Fig. 1.

GR Is Phosphorylated by the JNK Family of Proteins

A, GST-GR fusion protein carrying WT AF-1 domain of GR (lane 3) or T171A (lane 4), S224A (lane 5), S232A (lane 6), and S246A (lane 7) were expressed and purified from Escherichia coli, and resolved on SDS-PAGE and Coomassie blue stained (lower panel). Indicated proteins were used in in vitro kinase assays with radiolabeled ATP as substrates for JNK1α1 kinase (Upstate Biotechnology), together with GST-c-Jun fusion protein (lane 1) that served as positive control and BSA (lane 2) that served as negative control (top panel). B, COS-7 cells were transfected with control vector pcDNA3 (lane 1) or PEBG JNK1α1 (lane 2), together with pcDNA3HA-MLK3 plasmids. Top panel shows Western blot analysis of JNK1α1 kinase immunoprecipated with GST-specific antibody. GST GR AF-1 WT, T171A, and S246A (middle panels), or c-Jun (lower panel) purified proteins were phosphorylated in vitro with immunoprecipitated kinases in the presence of radiolabeled ATP. Proteins were resolved on SDS-PAGE and exposed to film. C, GST-GR AF-1 WT (lanes 1, 2, 5, and 6) and S246A fusion proteins (lanes 3 and 4) were used as substrates in in vitro kinase assays with nonradiolabeled ATP and JNK1α1 kinase (Upstate Biotechnology). GR was detected by Western blot analysis using preimmune serum (PI) or antibody raised against phosphorylated S246 (S246-P). D, COS-7 cells were transfected with control vector pcDNA3 (lane 1) or PEBG JNK1α1 (lane 2), JNK2α2 (lane 3), and JNK3α1 (lane 4), together with pcDNA3HA-MLK3 plasmids (lanes 2–4). Top panel shows Western blot analysis of JNK1α1 kinase immunoprecipated with GST-specific antibody.

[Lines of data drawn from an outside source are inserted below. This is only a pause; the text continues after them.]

(** C11.  Two nodes end up with the same key.  Let both nodes, in consistent states (as
    [aes_negotiation_invariant] gives them), have room for a key, and
    neither a key nor a pending negotiation for the other, and let their ephemeral keys
    hold the private halves and be accepted by the other's derivation.  When node [a]
    starts a negotiation with [b], [b] handles the request and [a] handles the reply
    before its pending negotiation times out, whatever other keys expire meanwhile, then
    both hold an active key for the other, with the same id, the same algorithm
    and the same 32 bytes of key material, and neither has a negotiation with the other
    pending. *)
Theorem aes_negotiation_agrees cap a b sa sb keyId requested ea eb pka pkb qa secret t0 t1 t2 t3 t4 t5 g :
  a <> b -> aes_inv cap sa -> aes_inv cap sb -> List.length keyId = 16%nat ->
  ready (expire sa t0) b -> ready (expire sb t2) a ->
  hasPrivateKey ea = true -> hasPrivateKey eb = true ->
  publicKey ea = Ok pka -> publicKey eb = Ok pkb -> fromPublicKey pka = Ok qa ->
  deriveSharedSecret eb qa = Some secret ->
  DateTime.gtb (addMilliseconds t1 (pendingTimeoutMs (limits sa))) t4 = true ->
  exists out1 request sa1,
    beginAesKeyNegotiation a sa b requested t0 t1 keyId (Ok ea) true = Ok (true, out1 ++ [request], sa1)
    /\ forall m1, RSPMessage.core_message m1 = RSPMessage.core_message request -> senderNodeIdFromMessage m1 = Some a ->
    exists out2 reply sb1,
      handleAesNegotiationMessage b sb m1 t2 t3 (Ok eb) = Ok (true, out2 ++ [reply], sb1)
      /\ forall m2, RSPMessage.core_message m2 = RSPMessage.core_message reply -> senderNodeIdFromMessage m2 = Some b ->
      exists out3 sa2 ka kb,
        handleAesNegotiationMessage a sa1 m2 t4 t5 g = Ok (true, out3, sa2)
        /\ activeByPeer sa2 !! b = Some ka /\ activeByPeer sb1 !! a = Some kb
        /\ keyMaterial ka = keyMaterial kb /\ List.length (keyMaterial ka) = 32%nat
        /\ active_keyId ka = keyId /\ active_keyId kb = keyId /\ active_algorithm ka = active_algorithm kb
        /\ pendingByPeer sa2 !! b = None /\ pendingByPeer sb1 !! a = None.
Proof.
  intros Hne Ia Ib Hid Ra Rb Va Vb Hpa Hpb Hqa Hd Halive.
  destruct (begin_ready cap a sa b requested t0 t1 keyId ea pka Ia Hne Ra Hpa) as (out1 & lifetime & Hbegin).
  destruct (deriveSharedSecret_agrees ea eb pka pkb qa secret Va Vb Hpa Hpb Hqa Hd) as (qb & Hqb & Hd').
  do 3 eexists. split; [exact Hbegin|]. intros m1 Hc1 Hs1.
  destruct (request_ready cap b sb a keyId ea eb pka pkb qa secret lifetime m1 t2 t3 Ib Rb Hid Hpa Hpb Hqa Hd Hc1 Hs1)
    as (out2 & accepted & sb1 & Hreq & Hact & Hpb').
  do 3 eexists. split; [exact Hreq|]. intros m2 Hc2 Hs2.
  set (pend := mkPendingAes keyId ea KEY_NEGOTIATION_ALGORITHM_P256_SHA256_AES256 lifetime
    (addMilliseconds t1 (pendingTimeoutMs (limits sa)))) in *.
  set (sa1 := set_pending _ _) in *. destruct Ra as (R1 & R2 & R3 & R4).
  assert (Hpend : pendingByPeer (expire sa1 t4) !! b = Some pend).
  { cbn. apply map_lookup_filter_Some. split; [apply lookup_insert_eq|exact Halive]. }
  assert (Ia1 : aes_inv cap sa1).
  { apply aes_inv_add_pending; [by apply aes_inv_expire|done|done|]. split; [done|]. by destruct ea. }
  assert (Hroom : Z.of_nat (size (activeByPeer (expire sa1 t4))) < maxActiveKeys (limits sa1)).
  { assert (size (activeByPeer (expire sa1 t4)) <= size (activeByPeer (expire sa t0)))%nat
      by apply map_subseteq_size, map_filter_subseteq.
    change (limits sa1) with (limits (expire sa t0)). lia. }
  destruct (reply_ready cap a sa1 b keyId ea pka pkb qb secret lifetime _ accepted m2 t4 t5 g Ia1 Hpend Hroom Hid Hpa
    Hqb Hd' Hc2 Hs2) as (out3 & t & sa2 & Hrep & Hnone & Hact').
  do 4 eexists. split_and!; [exact Hrep|exact Hact'|exact Hact|..]; cbn; try done.
  - apply deriveAesKeyMaterial_comm.
  - apply sha256_length.
Qed.
End Agreement.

GST GR AF-1 S246A (second panel), GST GR AF-1 WT (third panel), or c-Jun (lower panel) purified proteins were phosphorylated in vitro with immunoprecipitated kinases, and Western blot was developed using S246-P antibody (middle panels) and c-Jun phosphospecific antibody (lower panel). IB, Immunoblot; IP, immunoprecipitation.